Una società giusta non cede alla lusinghe dell’emotività che non pensa e che delude, scegliendo invece di riconoscere l’esistenza come valore in cui giocare gli altri valori.
Se si ha fede, si può persino sperare legittimamente di morire, nel senso di sperare di essere tratti al più presto ad una vita superiore e più piena. Ma mai si può esprimere come gesto autentico e fondato la scelta della morte, la scelta del nulla.
I gesti sono, nella loro forma o grammatica, nella loro entelechia, nel loro significato, la sostanza del nostro essere e della nostra libertà.

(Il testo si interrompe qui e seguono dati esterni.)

(** * Intel HEX editor: a shallow embedding of [intelhex_editor.py]

    The development follows the source file top-down:

    - [Py]: the Python built-ins the program calls ([int(s, 16)],
      [bytes.fromhex], slicing, [str.strip], [str.lstrip(chars)],
      [str.upper], the format specs [X], [02X], [04X], [sum],
      [int.from_bytes], [range], [sorted]);
    - [IntelHexFile]: the record of the class and its methods
      [parse_line], [load_file], [read_memory], [write_memory],
      [save_file], with exceptions made explicit;
    - the properties of the codec.

    Strings are lists of characters; a character is a code point in
    [0, 255] (Rocq's [ascii]).  Integers are unbounded, as in Python.
    A file is the list of its lines: [load_file] takes the lines it
    iterates over, [save_file] returns the lines it writes. *)

From Stdlib Require Import ZArith Ascii String List Lia.
From stdpp Require Import base tactics option list sorting strings gmap.

Local Open Scope Z_scope.

Abbreviation str := (list ascii).

(** ** Python built-ins *)
Module Py.

(** A string literal of the source. *)
Definition lit (s : string) : str := list_ascii_of_string s.

Definition code (c : ascii) : Z := Z.of_N (N_of_ascii c).

(** [str.isspace] on one character, for code points below 256: the set
    that [str.strip()] removes. *)
Definition isspace (c : ascii) : bool :=
  let n := code c in
  ((9 <=? n) && (n <=? 13)) || ((28 <=? n) && (n <=? 32))
  || (n =? 133) || (n =? 160).

(** The white space [int()] accepts around a literal: ASCII white
    space, and the Unicode spaces beyond ASCII, which CPython turns into
    blanks first.  The separators 28 to 31 are not among them. *)
Definition int_space (c : ascii) : bool :=
  let n := code c in
  ((9 <=? n) && (n <=? 13)) || (n =? 32) || (n =? 133) || (n =? 160).

(** ASCII white space, the characters [bytes.fromhex] skips. *)
Definition is_ascii_space (c : ascii) : bool :=
  let n := code c in
  ((9 <=? n) && (n <=? 13)) || (n =? 32).

(** Value of a hexadecimal digit, either case. *)
Definition digit_value (c : ascii) : option Z :=
  let n := code c in
  if (48 <=? n) && (n <=? 57) then Some (n - 48)
  else if (65 <=? n) && (n <=? 70) then Some (n - 55)
  else if (97 <=? n) && (n <=? 102) then Some (n - 87)
  else None.

Fixpoint drop_while {A} (p : A -> bool) (l : list A) : list A :=
  match l with
  | [] => []
  | x :: r => if p x then drop_while p r else l
  end.

(** [s.strip()] *)
Definition lstrip (s : str) : str := drop_while isspace s.
Definition rstrip (s : str) : str := rev (drop_while isspace (rev s)).
Definition strip (s : str) : str := rstrip (lstrip s).

(** [s.lstrip(chars)]: drops every leading character that occurs in
    [chars]. *)
Definition lstrip_chars (chars s : str) : str :=
  drop_while (fun c => existsb (Ascii.eqb c) chars) s.

(** [s.upper()], exact on ASCII strings, whose length it keeps.  Beyond
    ASCII it is not Python's: Python sends 224 to 254 (247 apart) to
    192 to 222, 181 and 255 to code points above 255, and 223 to the
    two characters ["SS"], so that the result can be longer than [s];
    here those code points are left as they are.  Neither they nor what
    Python makes of them is read by [int(_, 16)].  A statement about the
    value of [upper] is a statement about the source on ASCII strings
    only. *)
Definition upper_char (c : ascii) : ascii :=
  let n := code c in
  if (97 <=? n) && (n <=? 122) then ascii_of_N (Z.to_N (n - 32)) else c.
Definition upper (s : str) : str := map upper_char s.

(** [s.startswith(p)] *)
Fixpoint startswith (s p : str) {struct p} : bool :=
  match p, s with
  | [], _ => true
  | c :: p', d :: s' => Ascii.eqb c d && startswith s' p'
  | _ :: _, [] => false
  end.

(** Slicing [l[start:stop]] with Python's treatment of negative and
    out-of-range indices. *)
Definition clamp_index (len i : Z) : Z :=
  if i <? 0 then Z.max 0 (i + len) else Z.min i len.
Lemma _index_json_items_fs cik_no_zeros accession_nodashes st :
  fs (_index_json_items server cik_no_zeros accession_nodashes st).2 = fs st.
Proof.
  rewrite _index_json_items_run. cbn [snd].
  destruct (get_json_with_requests server
              (archive_url cik_no_zeros accession_nodashes "index.json")
              3 1000 st) as (_ & _ & _ & _ & _ & Hfs); [lia|done].
Qed.


End Exhibits.

Lemma tiers_in_strict_order_witness :
  looks_like_annual_html "aapl-20230930_10-K.htm" = true
  ∧ pick_best_annual_html (constant_server NetworkError) "320193"
      "000032019323000106" (Some "aapl-20230930_10-K.htm") initial_state
    = (Some "https://www.sec.gov/Archives/edgar/data/320193/000032019323000106/aapl-20230930_10-K.htm",
       initial_state).
Proof.
  split; [reflexivity|].
  apply (proj1 (proj2 (tiers_in_strict_order (constant_server NetworkError)
                         "320193" "000032019323000106"
                         (Some "aapl-20230930_10-K.htm") initial_state)));
    reflexivity.
Defined.

(** C9 fails as worded: the directory-listing fetch is retried.  Against
    a server that answers 503 once, the listing fetch sends a second
    request after a pause of one second and returns the listing. *)
Lemma listing_fetch_is_retried :
  let url :=
    "https://www.sec.gov/Archives/edgar/data/320193/000032019323000106/index.json" in
  let items := [ {| item_name := Some "aapl-20230930_10-K.htm" |} ] in
  let server :=
    flaky_server 1 (Response 200 EmptyString (JListing items)) in
  is_transient_status 503 = true
  ∧ _index_json_items server "320193" "000032019323000106" initial_state
    = (items,
       {| log := [Request url; Sleep 1000; Request url]; fs := ∅; dirs := ∅ |}).
Proof. split; reflexivity. Qed.

Lemma retry_for_json_fetches_only_witness :
  is_error (constant_server (Response 503 EmptyString JInvalid) []
              "https://www.sec.gov/Archives/edgar/data/320193/000032019323000106/a.htm")
  = true
  ∧ download_html (constant_server (Response 503 EmptyString JInvalid))
      quiet_host
      "https://www.sec.gov/Archives/edgar/data/320193/000032019323000106/a.htm"
      "out/a.html" initial_state
    = (false,
       {| log := [Request "https://www.sec.gov/Archives/edgar/data/320193/000032019323000106/a.htm"];
          fs := ∅; dirs := ∅ |}).
Proof.
  split; [reflexivity|].
  apply (retry_for_json_fetches_only
           (constant_server (Response 503 EmptyString JInvalid)) quiet_host
           initial_state).
  reflexivity.
Defined.

(** C10 fails as worded for the declared-name tier: the extension is
    tested on the lowercased name and the URL keeps the name as given,
    so the URL need not end in ".htm" or ".html" as written. *)
Lemma declared_name_keeps_its_case :
  let url :=
    "https://www.sec.gov/Archives/edgar/data/320193/000032019323000106/FORM10-K.HTM" in
  pick_best_annual_html (constant_server NetworkError) "320193"
    "000032019323000106" (Some "FORM10-K.HTM") initial_state
  = (Some url, initial_state)
  ∧ last_component url = "FORM10-K.HTM"
  ∧ Py.endswith_any HTML_EXTS (last_component url) = false.
Proof. split_and!; reflexivity. Qed.

Lemma resolved_url_in_folder_with_html_extension_witness :
  let server :=
    constant_server
      (Response 200 EmptyString
         (JListing [ {| item_name := Some "index.html" |};
                     {| item_name := Some "Form10-K_2023.HTM" |} ])) in
  let url :=
    "https://www.sec.gov/Archives/edgar/data/320193/000032019323000106/Form10-K_2023.HTM" in
  (pick_best_annual_html server "320193" "000032019323000106" None
     initial_state).1 = Some url
  ∧ Py.endswith_any HTML_EXTS (Py.lower (last_component url)) = true.
Proof.
  intros server url.
  assert ((pick_best_annual_html server "320193" "000032019323000106" None
             initial_state).1 = Some url) as Hurl by reflexivity.
  split; [done|].
  destruct (proj1 (resolved_url_in_folder_with_html_extension server)
              _ _ _ _ _ Hurl) as (name & _ & _ & Hext).
  exact Hext.
Defined.
Lemma time_publisher_witness :
  In (time_NewTicker (5 * time.Second))
     (events (runServe epoch_Format (obligingWorld [noon]) demoEnabled)) /\
  (forall d,
     In (time_NewTicker d)
        (events (runServe epoch_Format (obligingWorld [noon]) demoEnabled)) ->
     d = 5 * time.Second) /\
  published (events (runServe epoch_Format (obligingWorld [noon]) demoEnabled)) =
    map (fun now =>
           ("dev.time", ∅, [wamp.VString (epoch_Format now time.RFC3339)], ∅))
        (ticks (obligingWorld [noon])).
Proof.
  apply (time_publisher epoch_Format (obligingWorld [noon]) demoEnabled);
    [reflexivity|found].
Defined.

Lemma devEcho_returns_arguments_witness :
  client.Args (devEchoHandler sampleInvocation).2 = [wamp.VInt 7; wamp.VString "x"] /\
  client.Kwargs (devEchoHandler sampleInvocation).2 = {["k" := wamp.VBool true]} /\
  ("dev.echo" = "dev.echo" /\ devEchoHandler = devEchoHandler).
Proof.
  destruct (devEcho_returns_arguments epoch_Format (obligingWorld [])
              sampleInvocation) as (_ & Hargs & Hkw & _ & Hreg).
  split; [exact Hargs|]. split; [exact Hkw|].
  apply (Hreg demoEnabled "dev.echo" devEchoHandler None). found.
Defined.

Lemma realm_flag_is_named_default_witness :
  exists a v,
    In a ["-default=prod"] /\ flag.tokenize a = flag.FlagToken "default" v.
Proof.
  apply (proj2 (proj2 (proj2 (proj2
           (realm_flag_is_named_default decimal_ParseInt epoch_Format
              (obligingWorld [])))))
           ["-default=prod"] (storeString p_realm "prod" documentedDefaults)).
  - vm_compute. reflexivity.
  - vm_compute. discriminate.
Defined.

(** *** The further theorems at concrete runs *)

Lemma router_creation_failure_witness :
  runServe epoch_Format routerRefused documentedDefaults =
    {| events := [router_NewRouter (routerConfigOf documentedDefaults)
                    (Some "invalid realm URI")];
       outcome := Crashed (panic_error "invalid realm URI") |}.
Proof.
  apply (router_creation_failure epoch_Format routerRefused documentedDefaults);
    reflexivity.
Defined.
(** For a plain identifier the lookup is as the specification says: an
    identifier that no row has gives [None], and the route answers 404. *)
Lemma lookup_of_absent_plain_id (env : Env) (db : DB) (credit_id : string) (user : User.t) :
  Spec.plain credit_id = true ->
  ~ In credit_id (map CreditRow.id (carbon_credits db)) ->
  get_credit_by_id env db credit_id = Return None
  /\ get_credit_details env db credit_id user = Raise (HTTPException 404 "Credit not found").
Proof.
  intros Hplain Habsent.
  assert (H : get_credit_by_id env db credit_id = Return None).
  { rewrite (get_credit_by_id_plain _ _ _ Hplain).
    destruct (find _ _) as [r|] eqn:Hf; [|reflexivity].
    apply find_some in Hf as [Hr Hid]. apply String.eqb_eq in Hid.
    exfalso. apply Habsent. rewrite <- Hid. now apply in_map. }
  split; [exact H|]. unfold get_credit_details. now rewrite H.
Qed.

Lemma lookup_of_absent_plain_id_example :
  get_credit_details Sample.env Sample.catalog "CC404" Sample.buyer
  = Raise (HTTPException 404 "Credit not found").
Proof.
  refine (proj2 (lookup_of_absent_plain_id Sample.env Sample.catalog "CC404" Sample.buyer _ _)).
  - reflexivity.
  - simpl. intuition discriminate.
Defined.

(** ** The stock *)

(** C9, in a catalog whose identifiers hold quotes: the stock goes below
    zero.  The catalog has 100 tons under [a'b] and 1 ton under [a''b].
    A buyer asks for 50 tons of [a''b]: in the SQL text of the lookup the
    two quotes stand for one, so the check reads the 100 tons of [a'b];
    the UPDATE binds the identifier as it is and takes the 50 tons from
    the 1 ton of [a''b]. *)
Theorem stock_goes_negative :
  let request := TransactionRequest.Build "a''b" 50 in
  let after := snd (purchase_credits Sample.env request Sample.buyer Sample.quoted) in
  Spec.stock_non_negative Sample.quoted = true
  /\ map CreditRow.id (carbon_credits Sample.quoted) = [ "a'b"; "a''b" ]
  /\ option_map Credit.id
       (match get_credit_by_id Sample.env Sample.quoted "a''b" with
        | Return found => found
        | _ => None
        end)
     = Some "a'b"
  /\ status_code (fst (purchase_credits Sample.env request Sample.buyer Sample.quoted))
     = Some 200
  /\ map CreditRow.quantity_available (carbon_credits after)
     = [ Sqlite.Integer 100; Sqlite.Integer (-49) ]
  /\ Spec.stock_non_negative after = false.
Proof.
  vm_compute. repeat split.
Qed.

(** ** The ledger by buyer *)

(** C10. [get_transactions] with the empty string as [buyer_id] returns
    every transaction, as it does with no [buyer_id]; it filters by buyer
    only for a string that is not empty. *)
Theorem get_transactions_empty_buyer (db : DB) :
  Database.get_transactions db (Some "") = map dict_of_transaction (transactions db)
  /\ Database.get_transactions db (Some "") = Database.get_transactions db None
  /\ (forall (c : ascii) (s : string),
        Database.get_transactions db (Some (String c s))
        = map dict_of_transaction
            (filter (fun r => String.eqb (TransactionRow.buyer_id r) (String c s))
                    (transactions db))).
Proof.
  repeat split.
Qed.

(** In the sample ledger one of three transactions has the empty buyer. *)
Example empty_buyer_sample :
  List.length (Database.get_transactions Sample.catalog (Some "")) = 3%nat
  /\ List.length
       (filter (fun r => String.eqb (TransactionRow.buyer_id r) "")
               (transactions Sample.catalog))
     = 1%nat.
Proof.
  split; reflexivity.
Qed.

(** ** The transaction history *)

Lemma get_set {V : Type} (d : dict V) (k k' : string) (v : V) :
  get (Py.set d k v) k' = if String.eqb k k' then Some v else get d k'.
Proof.
  induction d as [|[k0 v0] d IH]; simpl.
  - reflexivity.
  - destruct (String.eqb_spec k0 k) as [->|Hne]; simpl.
    + destruct (String.eqb k k'); reflexivity.
    + rewrite IH. destruct (String.eqb_spec k0 k') as [->|_]; [|reflexivity].
      destruct (String.eqb_spec k k') as [->|_]; [contradiction|reflexivity].
Qed.

Lemma find_app {A : Type} (p : A -> bool) (l1 l2 : list A) :
  find p (l1 ++ l2) = match find p l1 with Some x => Some x | None => find p l2 end.
Proof.
  induction l1 as [|x l1 IH]; simpl; [reflexivity|].
  destruct (p x); [reflexivity|exact IH].
Qed.

(** The dictionary comprehension keeps, for each id, the last credit. *)
Lemma get_credit_lookup (credits : list Credit.t) (d : dict Credit.t) (k : string) :
  get (fold_left (fun lookup c => Py.set lookup (Credit.id c) c) credits d) k
  = match find (fun c => String.eqb (Credit.id c) k) (rev credits) with
    | Some c => Some c
    | None => get d k
    end.
Proof.
  revert d. induction credits as [|c credits IH]; intros d; simpl; [reflexivity|].
  rewrite IH, find_app, get_set. simpl.
  destruct (find _ (rev credits)); [reflexivity|].
  destruct (String.eqb (Credit.id c) k); reflexivity.
Qed.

Il suicidio è il gesto del porre il nulla come valore (meglio il nulla che il vivere, se il vivere non è come lo voglio): una vera e propria negazione del bene che desideriamo e che è il fondamento di tutto.
Certo, l’esistenza è segnata dalla mancanza e dalla condizione ferita, problema ineludibile a cui solo la metafisica e la religione possono dare spiegazione (nel primo caso) e soluzione operativa (nel secondo) quanto alla contraddizione pratica tra ciò che desideriamo come compimento e ciò che viviamo come condizione. Ma se lo scarto tra il fine e la condizione della nostra esistenza fosse una buona ragione per sopprimere la vita, allora dovremmo dedurne l’opportunità di suicidarsi tutti, subito, in questa valle di lacrime (come certa filosofia nichilista ha suggerito). Opzione che cozza con la percezione del valore e del bene a cui l’esistere è realmente inclinato nonostante le ferite.
Per concludere questa riflessione con una considerazione di carattere giuridico e politico, se nei confronti di chi vive l’urgenza e la sofferenza della tentazione del nulla, dello scegliere il nulla come valore, si deve avere questa carità e non abbandonare il disperato alla sua disperazione, invece nei confronti di coloro (tutti) che avendo come dovere di giustizia quello di non facilitare la scelta del nulla e della morte decidono di favorire l’omicidio o il suicidio del proprio prossimo, non si dovrebbe avere alcuna remora ad invocare le peggiori pene pubbliche.
Chi uccide l’innocente è nemico del consorzio umano e come tale deve essere retribuito nella punizione, conseguendo poi dalla pena -per accidente- la riparazione, la prevenzione generale e speciale, la rieducazione del reo.
Per queste ragioni, un partito che dovesse prestarsi all’introduzione di forme di omicidio diretto o di suicidio assistito nell’ordinamento del nostro Paese, non potrebbe più essere votato da nessun uomo di buona volontà e si porrebbe nella drammatica posizione di partito nemico della società e del giusto ordine delle cose.